Children moving over long distances need to develop new social contacts and many miss their friends. The trauma of losing a parent makes integration more difficult and guardians noted that newcomers were often withdrawn and found it difficult to engage with other children. This is exacerbated for those children who have to learn new skills, as work and play are often inter-related. Further, the increasing association between orphanhood and AIDS, makes integration into community life difficult. This was particularly the case in Lesotho where AIDS is more recent and less widespread.

Many children drop out of school after migration, par ticularly those who return to live with rural grandparents. Others move to new schools, but find that they must follow a different curriculum, or even learn in a new language.

Children’s incorporation into new households, new communities and new schools needs to be facilitated, in part to reduce the extent to which they have to undertake repeated migrations. Since young AIDS migrants are supported mainly through the extended family, support needs to be channelled in ways that support the children themselves and the families that receive them. Policy makers should be more questioning of the roles that communities are able to play with respect to incoming children.

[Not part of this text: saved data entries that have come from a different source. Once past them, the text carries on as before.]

Lemma polls_valid (batches : list (list string)) (self : LidarVisualiser) :
  ser self = Some [] ->
  Forall (Forall (fun raw => record_of (max_distance self) raw <> None)) batches ->
  points (polls (map (map Received) batches) self)
  = store_all (records_of (max_distance self) (List.concat batches)) (points self).
Proof.
  revert self. induction batches as [|lines batches IH]; intros self Hs Hv.
  - reflexivity.
  - inversion Hv as [|? ? Hl Hv']; subst. simpl.
    unfold feed, read_points. rewrite Hs. simpl.
    destruct (drain_valid lines (with_ser (Some (map Received lines)) self) Hl)
      as (self' & Hd & Hpts & Hm & Hs').
    rewrite Hd. simpl.
    rewrite IH.
    + simpl. rewrite Hm, Hpts. simpl.
      rewrite records_of_app. unfold store_all. rewrite fold_left_app. reflexivity.
    + reflexivity.
    + simpl. rewrite Hm. exact Hv'.
Qed.

Lemma record_of_bin max raw b v :
  record_of max raw = Some (b, v) -> line_bin raw = Some b.
Proof.
  unfold record_of, line_bin. destruct (_ || _); [discriminate|].
  destruct (PyStr.split _ _) as [|p0 [|p1 [|p2 [|? ?]]]]; try discriminate.
  destruct (parse_fields p0 p1 p2) as [[[b' d] c]|]; try discriminate.
  destruct (_ && _); try discriminate. intros H; injection H as <- _. reflexivity.
Qed.

Lemma records_of_bin max raws r :
  In r (records_of max raws) -> PyFloat.eqb (fst r) (fst r) = true.
Proof.
  induction raws as [|raw raws IH]; simpl; [intros []|].
  destruct (record_of max raw) as [[b v]|] eqn:E; [|exact IH].
  intros [<-|Hin]; [|exact (IH Hin)].
  apply record_of_bin in E. apply (line_bin_sound raw b E).
Qed.

(** C1: when every received line parses and has its distance in range,
    the point map holds, for each bin, exactly one entry if some record
    has that bin and none otherwise, and the entry is the distance and
    confidence of the most recent record for the bin. *)
Theorem latest_record_wins
        (port : string) (baud : Z) (batches : list (list string)) :
  Forall (Forall (fun raw => record_of 8000 raw <> None)) batches ->
  let self := polls (map (map Received) batches) (connected port baud []) in
  let recs := records_of 8000 (List.concat batches) in
  List.length recs = List.length (List.concat batches) /\
  (forall r, In r recs -> exists v, entries (fst r) (points self) = [v]) /\
  (forall b, entries b (points self)
             = match latest b recs with
               | Some v => [v]
               | None => []
               end).
Proof.
  intros Hv self recs.
  assert (forall b, entries b (points self)
                    = match latest b recs with Some v => [v] | None => [] end) as H.
  { intros b. unfold self. rewrite polls_valid; [|reflexivity|exact Hv].
    simpl. apply (entries_store_all b _ []). simpl. lia. }
  split; [|split].
  - unfold recs. clear H self recs.
    assert (Forall (fun raw => record_of 8000 raw <> None) (List.concat batches)) as Hc.
    { induction Hv; simpl; [constructor|]. apply Forall_app; auto. }
    induction Hc as [|raw raws Hr Hc IH]; simpl; [reflexivity|].
    destruct (record_of 8000 raw); [simpl; lia|congruence].
  - intros r Hin. rewrite H. unfold latest.
    destruct (find _ (rev recs)) eqn:E; simpl; [eauto|].
    pose proof (find_none _ _ E r) as Hn. simpl in Hn.
    rewrite (records_of_bin 8000 _ r Hin) in Hn.
    rewrite <- in_rev in Hn. specialize (Hn Hin). discriminate.
  - exact H.
Qed.

Lemma latest_record_wins_witness :
  entries (S754_zero false)
          (points (polls [[Received "0.2,1500,200"]; [Received "0.1,1600,210"]]
                         (connected "/dev/ttyUSB0" 921600 [])))
  = [(1600, 210)].
Proof.
  assert (Forall (Forall (fun raw => record_of 8000 raw <> None))
                 [["0.2,1500,200"%string]; ["0.1,1600,210"%string]]) as Hv.
  { constructor; [|constructor; [|constructor]].
    - constructor; [vm_compute; discriminate|constructor].
    - constructor; [vm_compute; discriminate|constructor]. }
  pose proof (proj2 (proj2 (latest_record_wins "/dev/ttyUSB0" 921600
                [["0.2,1500,200"%string]; ["0.1,1600,210"%string]] Hv))
                (S754_zero false)) as H.
  etransitivity; [exact H|].
  vm_compute. reflexivity.
Defined.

  • Empowering children: many of the difficulties children face could be overcome if they were more familiar with the place and people they were moving to. Discussing their migration preferences with those making the decisions would help to alleviate such problems. For many children, the only way out of a difficult household situation is to move to the streets.
  • Enabling households: children’s difficulties fitting into new homes are exacerbated by poverty. If the costs of caring for children, particularly school-related costs, were reduced, children would be more readily accepted into households. This would enable them to stay with those relatives (e.g. grandparents) best able to meet their non-material needs. Furthermore, as most migrations are triggered by economic factors, reduced costs would diminish the need for multiple migrations.
  • Questioning communities: much policy concerned with AIDS in Southern Africa emphasises the role of the community. In practice, communities had little involvement in caring for orphaned children. Instead the burden lay with extended family households, sometimes located in other places. This points to the importance of family units as the appropriate level for targeted interventions to assist children.